Thanks to new baggage handling technology and better planning and scheduling, we’re seeing fewer issues for passengers, which is putting travelers in a better mood, at least for the month of April.
According to the Bureau of Transportation Statistics, the dozen airlines that report baggage handling issues had 2.39 cases of mishandled bags for every 1,000 passengers, as reported in April 2018.
That’s a drop from March which had 2.59. What’s more, April 2017 saw a rate of 2.5, so there was an improvement from month to month, as well as year-over-year.
Unfortunately, things headed the other way in May. There were fewer complaints in May — 1,102 complaints compared to April’s 1,169 and 1,784 in May 2017 — but there was a slight bump in canceled flights and mishandled bags. The BTS reported 2.59 cases of mishandled bags in May 2018, and the number of canceled flights rose to 1.2 percent, compared to 1 percent in April and 0.8 percent in May 2017.
According to the Bureau’s monthly Air Travel Consumer report, 1,169 airline service complaints were filed in April 2018 as compared to the 1908 filed in April 2017, indicating a drop of nearly 39 percent.
Only 17 airlines report flight operations to the DOT. These 17 airlines had flights arriving within 15 minutes of their ETA an average of 81.3 percent of the time in April, 79.4 percent in May. Of course, this is a moving target with too many variables to keep it consistent: In March, it was 80.9 percent.

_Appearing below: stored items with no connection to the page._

Lemma scan_loop_reach st st' r fuel : I st -> rtc round_to st st' -> (length sql - index st.1 <= fuel)%nat ->
  (forall fuel, (length sql - index st'.1 <= fuel)%nat -> scan_loop sql round fuel st' = r) ->
  scan_loop sql round fuel st = r.
Proof.
  intros Hst Hr. revert fuel Hst. induction Hr as [st|st st1 st' [Hlt Hr] _ IH]; intros fuel Hst Hf Hend; [by apply Hend|].
  pose proof (HI st Hst Hlt) as H. rewrite Hr in H. destruct H as [H1 H2].
  destruct fuel as [|fuel]; [lia|]. cbn [scan_loop]. rewrite (proj2 (is_done_false st.1) Hlt), Hr.
  apply IH; [done|lia|done].
Qed.

Lemma scan_loop_rounds st st' fuel : I st -> rtc round_to st st' -> is_done sql st'.1 = true ->
  (length sql - index st.1 <= fuel)%nat -> scan_loop sql round fuel st = Some (Ok st').
Proof.
  intros Hst Hr Hd Hf. eapply scan_loop_reach; [done..|]. intros f _. destruct f; cbn [scan_loop]; by rewrite Hd.
Qed.

End Loop.

(** ** Every scan ends, and never inside a character *)

Lemma span_lookup p (l : list Z) n : (n < span p l)%nat -> exists b, l !! n = Some b /\ p b = true.
Proof.
  revert n. induction l as [|b l IH]; intros n; cbn [span]; [lia|].
  destruct (p b) eqn:E; [|lia]. destruct n as [|n]; [by exists b|]. intros H. apply IH. lia.
Qed.

Definition ascii_only (p : Z -> bool) : Prop := forall b, p b = true -> b < 128.

Lemma digit_ascii : ascii_only is_ascii_digit.
Proof. intros b. unfold is_ascii_digit. rewrite in_range_true. lia. Qed.
Lemma name_start_ascii : ascii_only is_name_start.
Proof.
  intros b. unfold is_name_start, is_ascii_alphabetic. rewrite !orb_true_iff, !in_range_true, Z.eqb_eq. lia.
Qed.
Lemma name_byte_ascii : ascii_only is_name_byte.
Proof.
  intros b. unfold is_name_byte, is_ascii_alphanumeric, is_ascii_alphabetic, is_ascii_digit.
  rewrite !orb_true_iff, !in_range_true, Z.eqb_eq. lia.
Qed.

Section Total.
Context (s : text) (Hs : Forall scalar s) (backend : SqlBackend).

Abbreviation sql := (utf8 s).

Lemma span_bnd p i : ascii_only p -> bnd s i -> bnd s (i + span p (drop i sql)).
Proof.
  intros Hp Hi. assert (forall n, (n <= span p (drop i sql))%nat -> bnd s (i + n)) as H; [|by apply H].
  induction n as [|n IH]; intros Hn; [by rewrite Nat.add_0_r|].
  destruct (span_lookup p (drop i sql) n ltac:(lia)) as (b & Hb & Hpb). rewrite lookup_drop in Hb.
  destruct (ascii_next s Hs _ _ Hb (Hp _ Hpb)) as [_ H]. by replace (i + S n)%nat with (i + n + 1)%nat by lia.
Qed.

Definition at_rest (sc : scanner) : Prop := good s sc /\ bnd s (index sc).

Lemma copy_char_safe sc out : at_rest sc -> (index sc < length sql)%nat ->
  exists c sc', copy_current_char sql sc out = Ok (sc', out ++ utf8_char c) /\ sc' = at_index (index sc + length (utf8_char c)) sc /\
    at_rest sc' /\ (index sc < index sc')%nat.
Proof.
  intros [Hg Hb] Hi. destruct (bnd_char s _ Hb Hi) as (pre & c & post & Es & Ei).
  destruct (scalars_at s Hs _ _ _ Es) as (_ & Hc & _). destruct (utf8_char_first c Hc) as (b & t & Eb & _).
  pose proof (bnd_snoc s _ _ _ Es) as Hn. rewrite <- Ei in Hn.
  unfold copy_current_char, copy_sql_char. rewrite Ei, (sql_char_at_bnd s Hs _ _ _ Es), <- Ei. cbn [result_bind].
  eexists c, _. split; [reflexivity|]. split; [done|]. unfold at_rest, good in *. cbn [index at_index quote].
  rewrite Eb at 2. cbn [length]. split; [|lia]. split; [|done]. destruct (quote sc) as [[q e]|]; [|done]. by destruct Hg.
Qed.

(** The head of a round that finds no opaque text leaves the scanner in plain code. *)
Lemma plain_at_rest sc i : quote sc = None -> bnd s i -> at_rest (at_index i sc).
Proof. intros Hq Hb. split; [|done]. unfold good. cbn. by rewrite Hq. Qed.

Lemma positional_safe (st : scanner * (positional * list Z)) : at_rest st.1 -> (index st.1 < length sql)%nat ->
  match positional_round sql backend st with
  | Err e => internal e = false
  | Ok st' => at_rest st'.1 /\ (index st.1 < index st'.1)%nat
  end.
Proof.
  destruct st as [sc [p out]]. cbn [fst]. intros [Hg Hb] Hi. unfold positional_round.
  pose proof (consume_opaque_safe s Hs backend "SQL" sc (Some out) (or_introl eq_refl) Hg Hi (fun _ => Hb)) as H.
  destruct (consume_opaque _ _ _ _ _) as [[[[] sc'] o']|e]; cbn [result_bind]; [|..|done].
  { destruct H as (? & ? & ? & ->). done. }
  destruct H as (-> & -> & Hq). cbn [from_option id].
  assert (at_rest sc) as Hr by done. destruct (copy_char_safe sc out Hr Hi) as (c & sc' & Hcopy & _ & Hr' & Hlt).
  unfold consume_positional_placeholder, current_byte, next_byte.
  destruct (sql !! index sc) as [b|] eqn:Eb; [|cbn [result_bind]; by rewrite Hcopy].
  destruct (b =? 63) eqn:E63; bool_to_prop.
  { destruct (saw_dollar p); [done|]. cbn [result_bind fst]. subst b.
    destruct (ascii_next s Hs _ _ Eb ltac:(lia)) as [_ H]. split; [by apply plain_at_rest|cbn; lia]. }
  destruct ((b =? 36) && _) eqn:E36; [|cbn [result_bind]; by rewrite Hcopy].
  destruct (saw_question p); [done|]. apply andb_true_iff in E36 as [E36 _]. bool_to_prop. subst b.
  destruct (ascii_next s Hs _ _ Eb ltac:(lia)) as [_ H]. rewrite Nat.add_1_r in H.
  pose proof (span_bnd _ _ digit_ascii H) as H'. rewrite (str_slice_bnd s Hs) by (done || lia). cbn [result_bind].
  destruct (parse_usize 10 _) as [n|]; [|done]. destruct (_ || _); [done|]. cbn [result_bind fst].
  split; [by apply plain_at_rest|cbn; lia].
Qed.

Significantly late flights incur penalties, as fines are possible for tarmac delays longer than three hours for domestic flights or four for international flights, and anything over that will often result in an investigation before the fines are assessed.
If you’d like, you can base your travel plans on an airline’s performance. If you want something more likely to be punctual, fly Delta Airlines, Hawaiian Airlines, Endeavor Airlines, and Mesa Airlines — four airlines with high on-time ratings (Mesa and Endeavor swapped places between April and May). Their on-time arrival ratings varied from 83.2 percent (Endeavor in May) to 90.8 percent (Hawaiian in May)
Not so concerned about on-time arrivals, but you want something inexpensive? Southwest Airlines, PSA Airlines, JetBlue Airlines and Frontier Airlines may become your preferred choice. They were the four with the lower on-time arrivals, with Southwest and PSA swapping places between April and May, with on-time arrival rates between 67.6 – 75 percent for the two months.
When it comes to cancellations, April saw Hawaiian, United, and Delta with 0.1 percent, 0.2 percent, and 0.3 percent. In May, the numbers were about the same with Delta achieving a 0.0 percent (only 23 canceled flights), and Hawaiian and Allegiant Air following with 0.1 percent and 0.3 percent.
Conversely, the highest rate of canceled flights is shared by Envoy Air, Republic Airlines, and Endeavor Air in April (3.7, 2.6, and 2.3 percent), and Endeavor, Republic, and Envoy in May (2.6, 2.5, and 2.4 percent, respectively). Overall, airlines canceled a mere 1 percent in April, and 1.2 percent in May.